━━━━━ Material shown ━━━━━

(* ===== verification/ModXom.v ===== *)
(** * The guest kernel module

    [modxom.c]: the [/proc/xom] file through which a process gets memory it
    can lock as execute-only, with the hypercalls it makes.  The kernel around
    it is a parameter. *)

From S2P Require Import Prelude RbTree RbSpec RbHeap PageInfo XomDomain.

(** ** The kernel

    [W] is the state outside the module; each operation is one call of the
    kernel's interface. *)
Class Kernel (W : Type) := {
  HYPERVISOR_mmuext_op : mmuext_op -> Z -> Z -> Z -> W -> Z * W;  (* op, count, success_count, domid *)
  xen_hvm_domain : W -> bool;
  current_pid : W -> Z;
  current_exiting : W -> bool;
  vm_munmap : Z -> Z -> W -> Z * W;
  remap_pfn_range : Z -> Z -> Z -> W -> Z * W;                    (* vm_start, pfn, size *)
  find_vma : Z -> W -> option (Z * Z);
  kmalloc : Z -> W -> bool * W;
  get_order : Z -> Z;
  get_free_pages : Z -> W -> Z * W;
  free_pages : Z -> Z -> W -> W;                                  (* address, order *)
  set_page_reserved : bool -> Z -> W -> W;
  virt_to_phys : Z -> Z;
  copy_from_user : Z -> Z -> W -> option (list Z);
  copy_to_user : Z -> list (option Z) -> W -> bool * W;
  kernel_write : Z -> list Z -> W -> W
}.

(** ** Constants and data *)

Definition PAGE_SHIFT : Z := 12.
Definition MAX_ORDER : Z := 11.
Definition DOMID_SELF : Z := 0x7FF0.

Definition MODXOM_CMD_NOP : Z := 0.
Definition MODXOM_CMD_FREE : Z := 1.
Definition MODXOM_CMD_LOCK : Z := 2.
Definition MODXOM_CMD_INIT_SUBPAGES : Z := 3.
Definition MODXOM_CMD_WRITE_SUBPAGES : Z := 4.
Definition MODXOM_CMD_MARK_REG_CLEAR : Z := 6.

Record modxom_cmd := ModxomCmd { mc_cmd : Z; mc_num_pages : Z; mc_base_addr : Z }.
Definition sizeof_modxom_cmd : Z := 16.

Definition cmd_of_bytes (l : list Z) : modxom_cmd :=
  ModxomCmd (le_bytes (take 4 l)) (le_bytes (take 4 (drop 4 l))) (le_bytes (take 8 (drop 8 l))).

Record xom_mapping := XomMapping {
  xm_num_pages : Z;
  xm_uaddr : Z;
  xm_kaddr : Z;
  xm_pfn : Z;
  xm_lock_status : list Z;
  xm_subpage_level : bool
}.

(** [pe_freed]: the entry was passed to [kfree] but is still in the list. *)
Record xom_process_entry := XomProcessEntry {
  pe_pid : Z;
  pe_mappings : list xom_mapping;
  pe_freed : bool
}.
Lemma mw_bits m : mapping_wf m -> lock_bits m = 8 * (xm_num_pages m / 8 + 1).
Proof. intros Hm. unfold lock_bits. by rewrite (mw_locks _ Hm), shiftr3. Qed.

Lemma xm_end_wf m : mapping_wf m -> xm_end m = xm_uaddr m + xm_num_pages m * PAGE_SIZE.
Proof. intros [? (? & ? & ?) ? ? ? ? ?]. unfold xm_end, u64. rewrite Z.mod_small; [done|]. unfold PAGE_SIZE in *. lia. Qed.

Lemma set_locks_wf m m' :
  mapping_wf m -> m' = set_locks (xm_lock_status m') m -> lock_bits m' = lock_bits m ->
  (forall b, b ∈ xm_lock_status m' -> b ∈ xm_lock_status m \/ 0 <= b < 256) -> mapping_wf m'.
Proof.
  intros [] Hm Hl Hb. unfold lock_bits in Hl. rewrite Hm. split; try done; cbn.
  - by replace (Z.of_nat (length (xm_lock_status m'))) with (Z.of_nat (length (xm_lock_status m))) by lia.
  - intros b Hin. destruct (Hb b Hin); auto.
Qed.

(** Whether some page was locked since the mapping was made. *)
Definition any_locked (m : xom_mapping) : bool := existsb (fun b => 0 <? b) (xm_lock_status m).

Lemma were_pages_locked_wf m : mapping_wf m -> were_pages_locked m = Some (any_locked m).
Proof.
  intros Hm. unfold were_pages_locked, any_locked. rewrite <-(mw_locks _ Hm), Nat2Z.id.
  rewrite decide_True by lia. rewrite take_ge by lia.
  rewrite foldl_lor_pos; [done|lia|]. apply Forall_forall. intros b Hb. apply (mw_bytes _ Hm) in Hb. lia.
Qed.

Lemma any_locked_bit m j : 0 <= j -> lock_bit m j = true ->
  (forall b, b ∈ xm_lock_status m -> 0 <= b) -> any_locked m = true.
Proof.
  unfold lock_bit, any_locked. intros Hj Hb Hnn. apply existsb_exists.
  destruct (xm_lock_status m !! _) as [b|] eqn:He; [|by rewrite Z.testbit_0_l in Hb].
  apply list_elem_of_lookup_2 in He. exists b. split; [by apply list_elem_of_In|].
  apply Z.ltb_lt. cbn in Hb. specialize (Hnn b He).
  destruct (Z.eq_dec b 0) as [->|]; [by rewrite Z.testbit_0_l in Hb|lia].
Qed.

━━━━━

■ **Task goal**
Copy verbatim, from the listing above, each line from the one containing "Definition MODXOM_CMD_NOP : Z := 0." down to the one containing "Definition MODXOM_CMD_MARK_REG_CLEAR : Z", inclusive.

■ **Exercise solution**
Definition MODXOM_CMD_NOP : Z := 0.
Definition MODXOM_CMD_FREE : Z := 1.
Definition MODXOM_CMD_LOCK : Z := 2.
Definition MODXOM_CMD_INIT_SUBPAGES : Z := 3.
Definition MODXOM_CMD_WRITE_SUBPAGES : Z := 4.
Definition MODXOM_CMD_MARK_REG_CLEAR : Z := 6.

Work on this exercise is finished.